INFORMATION GIVEN START

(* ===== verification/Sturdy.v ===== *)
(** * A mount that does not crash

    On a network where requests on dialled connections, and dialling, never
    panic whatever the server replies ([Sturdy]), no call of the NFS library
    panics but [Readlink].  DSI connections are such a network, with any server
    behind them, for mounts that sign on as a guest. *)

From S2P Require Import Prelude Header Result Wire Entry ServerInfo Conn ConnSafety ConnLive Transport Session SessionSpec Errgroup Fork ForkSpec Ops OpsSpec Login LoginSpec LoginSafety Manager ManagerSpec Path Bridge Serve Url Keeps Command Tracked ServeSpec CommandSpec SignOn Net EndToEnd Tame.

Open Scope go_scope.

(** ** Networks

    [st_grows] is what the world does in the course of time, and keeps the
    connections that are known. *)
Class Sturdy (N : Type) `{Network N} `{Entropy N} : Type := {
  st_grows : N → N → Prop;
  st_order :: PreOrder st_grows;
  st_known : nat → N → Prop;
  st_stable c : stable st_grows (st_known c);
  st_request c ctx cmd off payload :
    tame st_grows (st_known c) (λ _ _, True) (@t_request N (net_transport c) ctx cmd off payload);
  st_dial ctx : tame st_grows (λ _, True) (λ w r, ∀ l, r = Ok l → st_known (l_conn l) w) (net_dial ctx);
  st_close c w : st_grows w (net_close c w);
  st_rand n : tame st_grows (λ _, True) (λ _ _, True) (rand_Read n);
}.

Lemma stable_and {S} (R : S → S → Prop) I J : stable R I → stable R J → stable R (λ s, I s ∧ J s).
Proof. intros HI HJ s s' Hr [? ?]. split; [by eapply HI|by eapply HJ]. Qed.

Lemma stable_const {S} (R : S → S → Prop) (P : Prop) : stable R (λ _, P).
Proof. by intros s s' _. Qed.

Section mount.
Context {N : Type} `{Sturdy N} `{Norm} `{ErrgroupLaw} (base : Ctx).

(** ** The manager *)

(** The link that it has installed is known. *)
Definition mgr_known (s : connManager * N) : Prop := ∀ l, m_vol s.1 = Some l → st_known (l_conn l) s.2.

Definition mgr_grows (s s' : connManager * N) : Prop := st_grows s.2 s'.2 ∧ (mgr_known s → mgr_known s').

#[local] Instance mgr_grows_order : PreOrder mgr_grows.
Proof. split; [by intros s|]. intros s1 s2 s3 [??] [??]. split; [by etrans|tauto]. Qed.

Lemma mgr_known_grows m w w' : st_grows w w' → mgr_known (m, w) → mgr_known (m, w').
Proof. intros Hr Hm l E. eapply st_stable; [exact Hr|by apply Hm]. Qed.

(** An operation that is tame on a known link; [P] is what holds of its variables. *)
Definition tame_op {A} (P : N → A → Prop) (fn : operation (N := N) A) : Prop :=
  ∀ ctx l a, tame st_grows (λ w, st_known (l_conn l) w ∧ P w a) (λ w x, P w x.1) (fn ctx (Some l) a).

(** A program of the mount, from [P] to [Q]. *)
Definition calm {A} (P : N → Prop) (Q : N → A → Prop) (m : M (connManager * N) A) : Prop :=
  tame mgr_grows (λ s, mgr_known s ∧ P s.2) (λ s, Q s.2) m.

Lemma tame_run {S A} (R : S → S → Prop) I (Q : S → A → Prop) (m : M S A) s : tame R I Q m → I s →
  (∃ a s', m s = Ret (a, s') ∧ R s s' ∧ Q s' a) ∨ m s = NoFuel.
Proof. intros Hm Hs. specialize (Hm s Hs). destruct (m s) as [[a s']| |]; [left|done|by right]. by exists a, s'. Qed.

INFORMATION GIVEN END

* _YOUR OBJECTIVE_: Gather up the lines containing the word "connManager" from these records and copy them.

* _OUTPUT FOR THIS TASK_:
Definition mgr_known (s : connManager * N) : Prop := ∀ l, m_vol s.1 = Some l → st_known (l_conn l) s.2.
Definition mgr_grows (s s' : connManager * N) : Prop := st_grows s.2 s'.2 ∧ (mgr_known s → mgr_known s').
Definition calm {A} (P : N → Prop) (Q : N → A → Prop) (m : M (connManager * N) A) : Prop :=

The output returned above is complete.